Il sogno delle Olimpiadi di Rio è nelle mani della stellina azzurra Alessia Orro
Redazione Tiscali

E' irta di ostacoli la strada che porta alle Olimpiadi di Rio 2016, ma per fortuna dell'Italvolley al femminile c'è Alessia Orro. E' stata lei a togliere le castagne dal fuoco al coach Marco Bonitta trascinando le azzurre alla vittoria al tie-break contro il Belgio 3-2 e mantenendo vive le speranze di porter partire per il Brasile e disputare i Giochi della XXXI Olimpiade.
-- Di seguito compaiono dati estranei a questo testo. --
(* ===== verification/Peers.v ===== *)
(** * The peers a node is connected to

    Models [jormungandr/src/network/p2p/comm.rs] (the outbound streams to one
    peer, [CommHandle] and [PeerComms], and the operations of [Peers]) and
    [jormungandr/src/network/p2p/comm/peer_map.rs] (the table of the connected
    peers with the authentication of clients).  A subscription channel is kept
    as the items handed to it; whether it takes another one, and whether a
    connection attempt has completed, is decided by the environment.  Every
    operation runs under the lock of the table, as one step. *)

From S2P Require Import Prelude Lru Lhm.

Inductive ChanStatus := ChanReady | ChanFull | ChanClosed.

Inductive ErrorKind := NotSubscribed_ | SubscriptionClosed | StreamOverflow | Unexpected.

Module CommHandle.
Inductive SubscriptionDirection := Client | Server.

Section handle.
Context {T : Type}.

Record PropagateError := mkPropagateError { kind : ErrorKind; item : T }.

(** [SubscriptionState]: a sender is the list of what was sent through it. *)
Inductive SubscriptionState :=
| NotSubscribed
| Pending (pending : T)
| Subscribed (sender : list T).

Record CommHandle := mkHandle { state : SubscriptionState; direction : SubscriptionDirection }.
(* ===== verification/Topology.v ===== *)
(** * The topology of the network

    Models [jormungandr/src/topology/]: the reports against nodes
    (quarantine.rs), the object [P2pTopology] (topology.rs) and the topology task
    (process.rs).  The [poldercast] crate is a parameter, with the three pools of
    profiles that doc/specs/network.md and the comments of the source describe. *)

From S2P Require Import Prelude Lru Gossip.

(** ** The topology object *)
Module Topology.
Import Gossip Layers.

Record LayersConfig (NodeId : Type) := mkLayersConfig {
  preferred_list : PreferredListConfig NodeId;
  rings : RingsConfig;
}.

(** The operations of [poldercast::Topology] that are used.  Its profiles are in
    three pools, listed by [pool], [trusted] and [dirty]. *)
Class Poldercast (NodeId G Profile Topo Selection SecretKey Subscription : Type) := {
  gossip_id : G → NodeId;
  gossip_address : G → SocketAddr;
  gossip_time : G → Z;
  gossip_subscriptions : G → list Subscription;
  from_gossip : G → Profile;
  profile_gossip : Profile → G;
  profile_id : Profile → NodeId;
  selection_any : Selection;
  topo_new_with : SocketAddr → SecretKey → LayersConfig NodeId → Topo;
  topo_subscribe_topic : Topic → Topo → Topo;
  topo_view : Selection → Topo → Topo * list Profile;
  topo_gossips_for : NodeId → Topo → Topo * list G;
  topo_update_profile_subscriptions : SecretKey → Topo → Topo;
  topo_self_profile : Topo → Profile;
  topo_add_peer : Profile → Topo → Topo * bool;
  topo_promote_peer : NodeId → Topo → Topo;
  topo_remove_peer : NodeId → Topo → Topo;
  topo_get : NodeId → Topo → Topo * option Profile;
  pool : Topo → list (NodeId * Profile);
  trusted : Topo → list (NodeId * Profile);
  dirty : Topo → list (NodeId * Profile);
}.
(* ===== verification/Staging.v ===== *)
(** * Building transactions with jcli

    Models [jcli/src/jcli_lib/transaction/staging.rs] (the transaction under
    construction), the commands of [jcli/src/jcli_lib/transaction/] that load it
    from a file, change it and store it again, and the signatures of
    certificates in [jcli/src/jcli_lib/certificate/sign.rs].  The transaction
    builder, the fee algorithm, keys and signatures of the chain library are
    parameters. *)

From S2P Require Import Prelude BlockDate.

(** ** Certificates and fragments

    [P] stands for the payloads, [A] for their authentication and [T] for the
    transactions of the chain library. *)
Module Cert.
Inductive Certificate {P : Type} :=
| StakeDelegation (c : P) | OwnerStakeDelegation (c : P) | PoolRegistration (c : P)
| PoolRetirement (c : P) | PoolUpdate (c : P) | VotePlan (c : P) | VoteCast (c : P)
| VoteTally (c : P) | UpdateProposal (c : P) | UpdateVote (c : P) | MintToken (c : P)
| EvmMapping (c : P).
Arguments Certificate : clear implicits.
End Cert.

Module Signed.
Inductive SignedCertificate {P A : Type} :=
| StakeDelegation (c : P) (a : A) | OwnerStakeDelegation (c : P) (a : A) | PoolRegistration (c : P) (a : A)
| PoolRetirement (c : P) (a : A) | PoolUpdate (c : P) (a : A) | VotePlan (c : P) (a : A)
| VoteTally (c : P) (a : A) | UpdateProposal (c : P) (a : A) | UpdateVote (c : P) (a : A)
| EvmMapping (c : P) (a : A).
Arguments SignedCertificate : clear implicits.

(** [strip_auth], as used by [Staging::fees]. *)
Definition strip_auth {P A} (s : SignedCertificate P A) : Cert.Certificate P :=
  match s with
  | StakeDelegation c _ => Cert.StakeDelegation c
  | OwnerStakeDelegation c _ => Cert.OwnerStakeDelegation c
  | PoolRegistration c _ => Cert.PoolRegistration c
  | PoolRetirement c _ => Cert.PoolRetirement c
  | PoolUpdate c _ => Cert.PoolUpdate c
  | VotePlan c _ => Cert.VotePlan c
  | VoteTally c _ => Cert.VoteTally c
  | UpdateProposal c _ => Cert.UpdateProposal c
  | UpdateVote c _ => Cert.UpdateVote c
  | EvmMapping c _ => Cert.EvmMapping c
  end.

Definition signed_auth {P A} (s : SignedCertificate P A) : A :=
  match s with
  | StakeDelegation _ a | OwnerStakeDelegation _ a | PoolRegistration _ a | PoolRetirement _ a
  | PoolUpdate _ a | VotePlan _ a | VoteTally _ a | UpdateProposal _ a | UpdateVote _ a | EvmMapping _ a => a
  end.
End Signed.

Module Frag.
Inductive Fragment {T : Type} :=
| Transaction (tx : T) | OwnerStakeDelegation (tx : T) | StakeDelegation (tx : T)
| PoolRegistration (tx : T) | PoolRetirement (tx : T) | PoolUpdate (tx : T) | VotePlan (tx : T)
| VoteCast (tx : T) | VoteTally (tx : T) | UpdateProposal (tx : T) | UpdateVote (tx : T)
| MintToken (tx : T) | EvmMapping (tx : T).
Arguments Fragment : clear implicits.
End Frag.

(** ** Signatures of certificates (certificate/sign.rs) *)
Module Sign.
Import Cert Signed.

Section sign.
Context {P KeyStr SecretKey PublicKey AuthData Signature : Type} `{EqDecision PublicKey}.

Inductive Error :=
| KeyParse
| KeyNotFound (index : nat)
| ExpectingOnlyOneSigningKey (got : nat)
| NoSigningKeysGiven
| OwnerStakeDelegationDoesntNeedSignature
| VoteCastDoesntNeedSignature
| MintTokenDoesntNeedSignature.

(** The authentications that are built. *)
Inductive Auth :=
| NoAuth
| PoolOwners (signatures : list (Z * Signature))
| AccountBinding (sig : Signature)
| SingleAccount (sig : Signature)
| BftLeader (sig : Signature)
| VotePlanProof (i : PublicKey) (sig : Signature)
| TallyPublic (i : PublicKey) (sig : Signature)
| TallyPrivate (i : PublicKey) (sig : Signature).

(** Keys and the fields of payloads that are looked at. *)
Class Keys := {
  parse_ed25519_secret_key : KeyStr → option SecretKey;
  to_public : SecretKey → PublicKey;
  sign_slice : SecretKey → AuthData → Signature;
  account_to_single : P → option PublicKey;
  owners : P → list PublicKey;
  tally_is_public : P → bool;
}.
Context `{!Keys}.

Definition parse_key (k : KeyStr) : result Error SecretKey :=
  match parse_ed25519_secret_key k with Some sk => Ok sk | None => Err KeyParse end.

Definition committee_vote_tally_sign (vt : P) (k : KeyStr) (d : AuthData)
    : result Error (SignedCertificate P Auth) :=
  let? private_key := parse_key k in
  let i := to_public private_key in
  let signature := sign_slice private_key d in
  Ok (VoteTally vt (if tally_is_public vt then TallyPublic i signature else TallyPrivate i signature)).
Lemma from0_spec :
  lower ≤ from0 < w ∧ ∀ i, lower ≤ i → after_ok (arg_after args) i = true ↔ from0 ≤ i.
Proof using Hw Hbounds Hupper Hargs.
  destruct Hargs as (Ha & _). unfold from0, after_ok.
  destruct (arg_after args) as [a|]; [|split; [lia|intros; intuition lia]].
  destruct (Ha a eq_refl). rewrite wrap64_small by lia. split; [lia|]. intros. rewrite Z.ltb_lt. lia.
Qed.

Lemma to0_spec :
  0 ≤ to0 ≤ upper ∧ ∀ i, i ≤ upper → before_ok (arg_before args) i = true ↔ i ≤ to0.
Proof using Hw Hbounds Hargs.
  destruct Hargs as (_ & Hb & _). unfold to0, before_ok.
  destruct (arg_before args) as [b|]; [|split; [lia|intros; intuition lia]].
  destruct (Hb b eq_refl). rewrite wrap64_small by lia. split; [lia|]. intros. rewrite Z.ltb_lt. lia.
Qed.

Lemma first_pos n : arg_first args = Some n → 0 ≤ n ∧ 0 < from0 + n.
Proof using Hw Hbounds Hargs.
  destruct Hargs as (Ha & _ & Hf & _). intros Hn. destruct (Hf n Hn) as [? Hz]. split; [done|].
  unfold from0. destruct (arg_after args) as [a|] eqn:Haa.
  - destruct (Ha a eq_refl). rewrite wrap64_small; lia.
  - destruct (decide (n = 0)) as [->|]; [|lia]. destruct (Hz eq_refl) as [|[??]]; [lia|done].
Qed.

Lemma to1_spec :
  0 ≤ to1 ≤ upper ∧ take_opt (arg_first args) (range_incl from0 to0) = range_incl from0 to1.
Proof using Hw Hbounds Hupper Hargs.
  destruct from0_spec as [Hfrom _], to0_spec as [Hto _]. pose proof first_pos as Hpos.
  unfold to1, range_incl, take_opt, checked_add, checked_sub.
  destruct (arg_first args) as [n|] eqn:Hn; [|done]. destruct (Hpos n eq_refl).
  rewrite take_seqZ by done. destruct (Z.ltb_spec (from0 + n) U64); simpl.
  - rewrite (proj2 (Z.leb_le _ _)) by lia. simpl. split; [lia|f_equal; lia].
  - rewrite Z.min_id. split; [lia|f_equal; lia].
Qed.

Lemma page_bounds : lower ≤ lower_bound page < w ∧ 0 ≤ upper_bound page ≤ upper.
Proof using Hw Hbounds Hupper Hargs.
  destruct from0_spec as [Hfrom _], to1_spec as [Hto _], Hargs as (_ & _ & _ & Hl).
  unfold page, compute_range_boundaries. simpl. fold from0 to0 to1. split; [|done].
  destruct (arg_last args) as [k|]; [|lia]. specialize (Hl k eq_refl). unfold checked_add, checked_sub.
  destruct (Z.leb_spec k to1); simpl; [|lia]. destruct (Z.ltb_spec (to1 - k + 1) U64); simpl; lia.
Qed.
Il tempo di ringraziare la giovanissima palleggiatrice di Narbolia (un piccolo paese della provincia di Oristano in Sardegna) tirare un breve sospiro di sollievo ed è già tempo della seconda sfida pre-olimpica contro la Polonia (il 7 gennaio alle 18.20).

Alessia, la nuova stella azzurra del volley - In attesa della sfida da "dentro o fuori" contro le ragazze polacche, i riflettori del #RoadToRio restano puntati su "alessiaorro8" come recita il suo nickname sul social Instagram. Ma chi è il numero 8 azzurro che guida l'avanzata delle baby del Club Italia in un gruppo di veterane? E' nata il 18 luglio del 1998 ed è alta 180 centimetri. Parlando di volley, è nata come attaccante per poi venire utilizzata magistralmente come regista. Ha esordito nell'Ariete Oristano e poi ha bruciato le tappe divenendo una delle stelle del movimento nazionale. Negli ultimi mesi, ricorda La Nuova Sardegna, ha messo insieme la vittoria ai campionati mondiali Under 18 (migliore alzatrice del torneo), l’esordio in nazionale maggiore per il Grand Prix, quello in A1.